Find bookkeepers in your local area or use a service like 800Accountant.

How much does it cost to start a tutoring business?

Tutoring businesses face a low barrier to market entry and startup costs can vary greatly.

You have the option to start out by yourself. You might consider offering this from home or online. You also might decide to provide tutoring at the student’s home, or in a classroom after school hours, or you might start your business with several employees in a rented or purpose-built facility. These decisions will greatly influence what your start-up costs and monthly expenses such as insurance, rent, and staffing costs will be.

Make sure you budget for relevant technology and online teaching programs and platforms, though. Marketing and communications are other expenses. Budget a substantial amount for the start-up phase and set aside a smaller amount for monthly updates. Also, consider certification costs and costs relating to training your employees – and yourself.

How much does a tutoring business owner make?

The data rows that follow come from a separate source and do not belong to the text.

(* ===== verification/Login.v ===== *)
(** * Logging in and out (webs/src/src/webs_define.c, win_web_api_pro.c)

    The handlers of the login requests: the check of the password, the count of failures
    with its lock, the one session that is logged in, and the timers.  The sessions are
    those of [Session].  The parameters of a request are what its parser found, or [None];
    [malloc] gives the blocks of [jrd_decrypt]; [rand] is what [rand()] gave; [timer_ok] tells whether [jrd_timer_start] can start a
    timer.  Writing the address of the client to a file and the answer to the socket are
    left out.  [None] is a crash. *)

From stdpp Require Import gmap.
From S2P Require Import Prelude CString Handles SymTab Url Session Crypt.
#[local] Open Scope Z_scope.
#[local] Open Scope cint_scope.

Inductive webs_login_state : Type :=
  | WEBS_LOGOUT | WEBS_LOGIN_FAILED | WEBS_LOGIN_OTHER | WEBS_LOGIN_MORE
  | WEBS_LOGIN_GUEST | WEBS_LOGIN_SUCESS | WEBS_LOGIN_LIMIT | WEBS_LOGIN_ALREADY_LOGIN.

Inductive e_jrd_webs_password_state : Type :=
  | E_WEBS_UI_PW_DEFAULT | E_WEBS_UI_PW_NOT_NEEDED | E_WEBS_UI_PW_NEEDED.

Inductive e_jrd_webs_login_state : Type :=
  | E_WEBS_LOGIN_STATE_LOGOUT | E_WEBS_LOGIN_STATE_LOGIN | E_WEBS_LOGIN_STATE_USED_OUT.

(** The settings of [g_webs_data] that the login reads. *)
Record webs_data : Type := mkWebsData {
  username : list Z;
  password : list Z;
  lock_web_ui : Z;
  max_retry_times : Z;
  unlock_time : Z;
  webs_recover_time : Z;
  webs_security : Z;
  webs_pw_username_encrypt : Z;
  webs_uipwstate : e_jrd_webs_password_state
}.

(** A thread that runs [Login_fail_time_count]: not started, or with its [i]. *)
Inductive count_thread : Type := TNew | TAt (i : Z).

(** [locked_time] is [json_get_login_state_params\[2\].u.val], [check_timer] says whether
    [timer_check_login_time] runs. *)
Record login_sys : Type := mkLogin {
  lg : sessions;
  g_login_fail_count : Z;
  g_login_fail_time_count : Z;
  count_threads : list count_thread;
  login_timer_start : Z;
  check_timer : bool;
  locked_time : Z;
  jrd_webs_token : Z
}.

Section Login.
Context (strdup : cstring -> option cstring) (new_cell : gmap Z sym_t -> Z) (beyond : Z).
Context (malloc : Z -> option (list Z)) (char_signed : bool).
Context (timer_ok : bool).
Context (g_webs_data : webs_data).

(** ** The API of win_web_api_pro.c *)

Definition ASPE_userLogin (s : sessions) (wp : websRec) (bloginFailed : e_login_status_type) : option sessions :=
  EGOSM_setSessionInfo strdup new_cell beyond s wp bloginFailed.
Definition ASPE_userLogout (s : sessions) (wp : websRec) : option (Z * sessions) := EGOSM_clearSessionInfo s wp.
Definition ASPE_getSessionID (s : sessions) (wp : websRec) : option Z := EGOSM_getSessionID s wp.
Definition ASPE_getPeerInfo (wp : websRec) : Z * list Z * exploreTypeE := EGOSM_getPeerInfo wp.
Definition ASPE_getFirstSessionInfo (s : sessions) (pstrIp : list Z) : option (Z * list Z * Z * sessions) :=
  EGOSM_getFirstSessionInfo beyond s pstrIp.
Definition ASPE_getNextSessionInfo (s : sessions) (pstrIp : list Z) : option (Z * list Z * Z * sessions) :=
  EGOSM_getNextSessionInfo beyond s pstrIp.
Definition ASPE_getLoginFailCnt (s : sessions) (wp : websRec) : option Z := EGOSM_getLoginFailCnt s wp.
Definition ASPE_setLoginFailCnt (s : sessions) (wp : websRec) (cnt : Z) : option (Z * sessions) :=
  EGOSM_setLoginFailCnt strdup new_cell s wp cnt.

(** ** Who is logged in *)

Fixpoint hasUserLogined_loop (fuel : nat) (s : sessions) (pstrIp : list Z) : option (bool * list Z * sessions) :=
  match fuel with
  | O => None
  | S fuel =>
      '(r, pstrIp, id, s) ← ASPE_getNextSessionInfo s pstrIp;
      if r =? 1 then
        if id =? 5 then Some (true, pstrIp, s) else hasUserLogined_loop fuel s pstrIp
      else Some (false, pstrIp, s)
  end.

Definition hasUserLogined (s : sessions) (pstrIp : list Z) : option (bool * list Z * sessions) :=
  '(r, pstrIp, id, s) ← ASPE_getFirstSessionInfo s pstrIp;
  if r =? 1 then
    if id =? 5 then Some (true, pstrIp, s) else hasUserLogined_loop (walk_fuel s) s pstrIp
  else Some (false, pstrIp, s).

(** The address of the client in its 20 bytes, and the name made of it. *)
Definition peer_name (wp : websRec) : option (list Z) :=
  let '(_, ip_str2, browser_type2) := ASPE_getPeerInfo wp in
  if zlen ip_str2 <? 20 then
    let name := ip_str2 ++ str "_" ++ [48 + explore_int browser_type2] in
    if zlen name <? 20 then Some name else None
  else None.

(** ** Logging in *)

Definition start_login_timer (s : sessions) : sessions := if timer_ok then s <| login_timer := true |> else s.

Definition webs_set_login (st : login_sys) (wp : websRec) (user pass : list Z) (blForce : bool)
  : option (webs_login_state * login_sys) :=
  if negb (lock_web_ui g_webs_data =? 0) && (max_retry_times g_webs_data <=? g_login_fail_count st) then
    Some (WEBS_LOGIN_LIMIT, st)
  else if negb (bool_decide (user = username g_webs_data) && bool_decide (pass = password g_webs_data)) then
    let st := st <| g_login_fail_count := s32 (g_login_fail_count st + 1) |> in
    if negb (lock_web_ui g_webs_data =? 0) && (max_retry_times g_webs_data =? g_login_fail_count st) then
      if unlock_time g_webs_data =? -1 then Some (WEBS_LOGIN_FAILED, st)
      else Some (WEBS_LOGIN_FAILED, st <| count_threads := count_threads st ++ [TNew] |>)
    else Some (WEBS_LOGIN_FAILED, st)
  else
    '(logged, ip_browser_str, s) ← hasUserLogined (lg st) (repeat 0 20);
    let st := st <| lg := s |> in
    refuse ← (if logged : bool then
                ip_browser_str2 ← peer_name wp;
                ip_browser_str ← cstr ip_browser_str;
                if bool_decide (ip_browser_str = ip_browser_str2) then
                  Some (Some (WEBS_LOGIN_ALREADY_LOGIN, st))
                else if negb blForce then
                  s ← ASPE_userLogin (lg st) wp E_LOGIN_OTHER_HAS_LOGIN;
                  Some (Some (WEBS_LOGIN_OTHER, st <| lg := s |>))
                else Some None
              else Some None);
    match refuse with
    | Some r => Some r
    | None =>
        s ← (if blForce then ASPE_userLogin (set_timer_clean (lg st)) wp E_LOGIN_FORCE_LOGIN_SUCCESS
             else ASPE_userLogin (lg st) wp E_LOGIN_SUCCESS);
        let '(_, ip_str, _) := ASPE_getPeerInfo wp in
        if zlen ip_str <? 20 then
          '(_, s) ← ASPE_setLoginFailCnt s wp 0;
          let s := start_login_timer s in
          Some (WEBS_LOGIN_SUCESS, st <| lg := s |> <| g_login_fail_count := 0 |>)
        else None
    end.

(** ** The requests *)

(** [rand() % (100000000-10000000) + 10000000] *)
Definition new_token (rand : Z) : Z := rand mod (100000000 - 10000000) + 10000000.

(** A parameter after [jrd_decrypt], copied back into its place: it is not longer than it was. *)
Definition decrypted (s : list Z) : option (list Z) :=
  t ← jrd_decrypt malloc char_signed (Some (s ++ [0]));
  match t with Some b => cstr b | None => None end.

Definition json_webs_set_login_security (st : login_sys) (wp : websRec) (params : option (list Z * list Z)) (rand : Z)
  : option (Z * login_sys) :=
  match params with
  | None => Some (-32700, st)
  | Some (user, pass) =>
      '(user, pass) ← (if negb (webs_pw_username_encrypt g_webs_data =? 0) then
                         usr_name ← decrypted user; password ← decrypted pass; Some (usr_name, password)
                       else Some (user, pass));
      '(login_ret, st) ← webs_set_login st wp user pass true;
      match login_ret with
      | WEBS_LOGIN_SUCESS => Some (0, st <| jrd_webs_token := new_token rand |>)
      | WEBS_LOGIN_ALREADY_LOGIN => Some (0, st)
      | WEBS_LOGIN_LIMIT => Some (10103, st)
      | WEBS_LOGIN_OTHER => Some (10102, st)
      | _ => Some (10101, st)
      end
  end.

Definition json_webs_force_login (st : login_sys) (wp : websRec) (params : option (list Z * list Z))
  : option (Z * login_sys) :=
  match params with
  | None => Some (-32700, st)
  | Some (user, pass) =>
      '(login_ret, st) ← webs_set_login st wp user pass true;
      match login_ret with
      | WEBS_LOGIN_SUCESS => Some (0, st)
      | WEBS_LOGIN_LIMIT => Some (10602, st)
      | _ => Some (10601, st)
      end
  end.

Definition json_webs_set_logout (st : login_sys) (wp : websRec) (rand : Z) : option login_sys :=
  '(r, s) ← ASPE_userLogout (lg st) wp;
  let st := st <| lg := s |> in
  if negb (r =? 0) then Some st
  else Some (st <| lg := set_timer_clean (lg st) |> <| jrd_webs_token := new_token rand |>).

(** A request of the older pages that lacks its token, where one is asked for. *)
Definition tn_refused (wp : websRec) : bool := (webs_security g_webs_data =? 1) && (token_flag wp =? 0).

Definition WEBS_GET_UIPARA_WRONG : Z := 3.
Definition WEBS_SET_SUCCESS : Z := 0.

(** The result of the login, and whether the request was well formed. *)
Definition tn_webs_set_login (st : login_sys) (wp : websRec) (params : option (list Z * list Z))
  : option (webs_login_state * Z * login_sys) :=
  if tn_refused wp then Some (WEBS_LOGOUT, 255, st)
  else
    match params with
    | None => Some (WEBS_LOGOUT, WEBS_GET_UIPARA_WRONG, st)
    | Some (user, pass) =>
        '(login_status, st) ← webs_set_login st wp user pass true; Some (login_status, WEBS_SET_SUCCESS, st)
    end.

Definition tn_webs_set_logout (st : login_sys) (wp : websRec) : option (Z * login_sys) :=
  if tn_refused wp then Some (255, st)
  else
    '(_, s) ← ASPE_userLogout (lg st) wp;
    Some (WEBS_SET_SUCCESS, st <| lg := set_timer_clean s |>).

Definition tn_webs_get_login_state (st : login_sys) (wp : websRec) : option Z := ASPE_getSessionID (lg st) wp.

Definition json_webs_heart_beat (st : login_sys) (wp : websRec) : option login_sys :=
  '(r, s) ← EGOSM_isUserLogined (lg st) wp;
  if 1 =? r then
    '(_, s) ← EGOSM_resetSessionHeartbeat s wp;
    Some (st <| lg := s |>)
  else Some (st <| lg := s |>).

(** The state of the login, and the number of tries left. *)
Definition json_webs_get_login_state (st : login_sys) (wp : websRec)
  : option (e_jrd_webs_login_state * Z * login_sys) :=
  let left st := s32 (max_retry_times g_webs_data - g_login_fail_count st) in
  match webs_uipwstate g_webs_data with
  | E_WEBS_UI_PW_NOT_NEEDED => Some (E_WEBS_LOGIN_STATE_LOGIN, left st, st)
  | _ =>
      id ← ASPE_getSessionID (lg st) wp;
      let login_status :=
        if id =? SESSIONID_FOR_LOGIN_SUCCESS then E_WEBS_LOGIN_STATE_LOGIN
        else if max_retry_times g_webs_data <=? g_login_fail_count st then E_WEBS_LOGIN_STATE_USED_OUT
        else E_WEBS_LOGIN_STATE_LOGOUT in
      let st :=
        if (max_retry_times g_webs_data <=? g_login_fail_count st) && negb (webs_recover_time g_webs_data =? 0)
           && (login_timer_start st =? 0)
        then (st <| login_timer_start := 1 |>) <| check_timer := check_timer st || timer_ok |>
        else st in
      Some (login_status, left st, st)
  end.

(** The token that [json_webs_get_Token] answers. *)
Definition json_webs_get_Token (st : login_sys) (wp : websRec) : option (Z * login_sys) :=
  match webs_uipwstate g_webs_data with
  | E_WEBS_UI_PW_NOT_NEEDED => Some (jrd_webs_token st, st)
  | _ =>
      '(logged, ip_str, s) ← hasUserLogined (lg st) (repeat 0 20);
      let st := st <| lg := s |> in
      if logged : bool then
        let '(_, ip_str2, _) := ASPE_getPeerInfo wp in
        if zlen ip_str2 <? 20 then
          ip_str ← cstr ip_str;
          Some (if bool_decide (ip_str = ip_str2) then jrd_webs_token st else 0, st)
        else None
      else Some (0, st)
  end.

(** ** The timers *)

(** A second of [timer_check_login_time]. *)
Definition jrd_oem_webui_check_time (st : login_sys) : login_sys :=
  let st := st <| locked_time := s32 (locked_time st + 1) |> in
  if webs_recover_time g_webs_data <? locked_time st then
    ((st <| check_timer := false |> <| g_login_fail_count := 0 |>) <| login_timer_start := 0 |>) <| locked_time := 0 |>
  else st.

(** A thread goes on: to its first [sleep], over a second, or to its end. *)
Definition Login_fail_time_count (st : login_sys) (j : nat) : option login_sys :=
  t ← count_threads st !! j;
  let st := match t with TNew => st <| g_login_fail_time_count := 0 |> | TAt _ => st end in
  let i := match t with TNew => 0 | TAt i => i end in
  let st := match t with TNew => st | TAt _ => st <| g_login_fail_time_count := s32 (g_login_fail_time_count st + 1) |> end in
  let i := match t with TNew => i | TAt _ => i + 1 end in
  if i <? unlock_time g_webs_data then Some (st <| count_threads := <[j := TAt i]> (count_threads st) |>)
  else Some ((st <| g_login_fail_count := 0 |>) <| count_threads := delete j (count_threads st) |>).

Definition webs_get_login_remain_info (st : login_sys) : Z * Z :=
  let login_count_remain := max_retry_times g_webs_data in
  let login_count_remain :=
    if 0 <? g_login_fail_count st then s32 (login_count_remain - g_login_fail_count st) else login_count_remain in
  let login_time_remain :=
    if login_count_remain =? 0 then s32 (unlock_time g_webs_data - g_login_fail_time_count st) else 0 in
  (login_count_remain, login_time_remain).
End Login.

Setup costs for a tutoring business are relatively low compared to other sectors or businesses that need a high volume of stock, for example. You can also easily scale up or scale down your operations in line with changing or seasonal demand. Considering the low cost to start, increase in online tutoring platforms, and flexible schedule, there is strong competition for tutors. That said, strong growth is forecast for this industry in the next five years, and according to PayScale, an experienced tutor can expect an hourly rate of $25 and higher per hour.

Demand for tutoring services will vary throughout the year and tends to be highest during the school year and slowest during holidays and summer vacations. This will impact cash flow, so it’s important to budget for seasonal fluctuations. If employees will be hired, having a flexible staff is important to your profitability.

Are there grants to start a tutoring business?

It’s extremely rare to find a grant to start a tutoring business. If you search for business grants, you will come across a lot of scams and misinformation. Occasionally an organization will offer grants to start a business, however, be skeptical and don’t provide any sensitive personal information or pay money to get more information.

Legitimate federal grants can be found at Grants.gov and you can check on your state’s economic development office to see if they have any grants available.

What is the NAICS code for a tutoring business?

The NAICS code for a tutoring business is 611691, which is classified under Exam Preparation and Tutoring.

The NAICS code (North American Industry Classification System) is a federal system to classify different types of businesses for the collection and reporting of statistical data.